The Canadian system fails due to too long wait times which mean sufferers change their mind and lose motivation.  Minimal individual therapies in treatment.  Groups can be triggering and after a few times in treatment become repetitive.  The Canadian system fails due to lack of education for physicians to recognize and act on eating disorders quickly (prompt, aggressive treatment prevents eating disorders from becoming chronic). The Canadian System fails due to lack of follow up treatment for out-of-country clients when they have had to turn to another country due to long wait times here. The Canadian system fails due to lack of involvement of parents due to confidentiality and lack of age-appropriate treatment for adults.

Financial responsibility is put on parents for the adult child as they can't work to fund the psychologists, medications, out-of-country treatment and other expenses.
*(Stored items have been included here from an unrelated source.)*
(* ===== verification/Mopd.v ===== *)
(** * Teacher routing of the rotating-teacher distillation ([dressage/rollout/mopd.py])

    The configuration names teachers and datasets; every dataset routes its rows to
    one teacher through the row metadata, and every flattened training sample is
    routed by its metadata.  [load_mopd_config] reads a file and resolves paths against
    the file system; what it does besides is [from_dict]. *)

From Stdlib Require Import Ascii.
From S2P Require Import Prelude.
From S2P Require Import PyFloat.
From S2P Require Import PyVal.
From Stdlib Require Import SpecFloat.
From S2P Require Import Samples.
From S2P Require Import Rewards.

Local Open Scope string_scope.
Local Open Scope list_scope.
Local Open Scope py_scope.

Definition _BLACKBOX_GENERATE_PATH : string :=
  "dressage.rollout.generate.blackbox_dispatch.generate".

Definition _ROLLOUT_MODES : list string := ["blackbox"; "whitebox"].

Record MOPDTeacher : Type := {
  teacher_id : string;
  load : string;
  ckpt_step : option Z }.

Record MOPDDataset : Type := {
  ds_name : string;
  ds_path : string;
  ds_teacher_id : string;
  ds_weight : float;
  ds_metadata : dict;
  ds_agent_mode : string;
  ds_generate_function_path : option string }.

Record MOPDConfig : Type := {
  teachers : list (string * MOPDTeacher);
  datasets : list MOPDDataset;
  reward_modules : list string;
  runtime_env_keys : list string;
  base_model : option string }.

(** ** [pathlib]: the last component of a path without its suffix (up to Python 3.13) *)

(** The parts of a path between slashes. *)
Fixpoint split_slash (s acc : string) : list string :=
  match s with
  | EmptyString => [acc]
  | String c s' => if Ascii.eqb c "/"%char then acc :: split_slash s' "" else split_slash s' (acc +:+ String c "")
  end.

Definition path_name (path : string) : string :=
  default "" (last (List.filter (fun p => negb (String.eqb p "" || String.eqb p "."))
                                (split_slash path ""))).

(** The text before the last dot, if there is a dot. *)
Fixpoint before_last_dot (s : string) : option string :=
  match s with
  | EmptyString => None
  | String c s' =>
      match before_last_dot s' with
      | Some t => Some (String c t)
      | None => if Ascii.eqb c "."%char then Some "" else None
      end
  end.

Definition path_stem (path : string) : string :=
  let name := path_name path in
  match before_last_dot name with
  | Some t => if (Nat.ltb 0 (String.length t) && Nat.ltb (String.length t) (String.length name - 1))
              then t else name
  | None => name
  end.

Section Mopd.
Context `{PyText}.

(** [value in (None, "")] *)
Definition is_blank (v : pyval) : bool :=
  match v with
  | PNone => true
  | PStr s => String.eqb s ""
  | _ => false
  end.

Definition _optional_string (v : pyval) : option string :=
  if is_blank v then None
  else let text := strip (py_str v) in if String.eqb text "" then None else Some text.

Definition _rollout_config (raw : dict) : result (string * option string) :=
  match _optional_string (pget raw "agent_mode") with
  | None => Raise (ValueError "MOPD dataset requires agent_mode")
  | Some m =>
      let mode := lower m in
      check! negb (bool_decide (mode ∈ _ROLLOUT_MODES)) else ValueError "MOPD dataset agent_mode must be blackbox|whitebox" ;;
      let function_path := _optional_string (pget raw "generate_function_path") in
      let function_path := match function_path with
                           | None => if String.eqb mode "blackbox" then Some _BLACKBOX_GENERATE_PATH else None
                           | Some p => Some p
                           end in
      check! (match function_path with None => String.eqb mode "whitebox" | Some _ => false end)
        else ValueError "MOPD dataset uses whitebox rollout and requires generate_function_path" ;;
      Ok (mode, function_path)
  end.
The dread and fear we live with watching our daughter waste away physically and mentally from malnourishment and organ failure is terrifying.

Most tragic is the time spent in sheer hell, suffering and wasting away with this terrible disease when there is the possibility of recovery if treatment can be given in timely manner with effective, evidence-based protocols; to me this is pathetic and inhumane.

Thank you for your interest; we need to make the Canadian system one of success, not failure.



1 comment :

  1. Karen, my heart is with you, your family and your daughter. Your story is our story. I am also the mom of an adult child suffering with this hideously underfunded, undertreated, most deadly of all mental illnesses.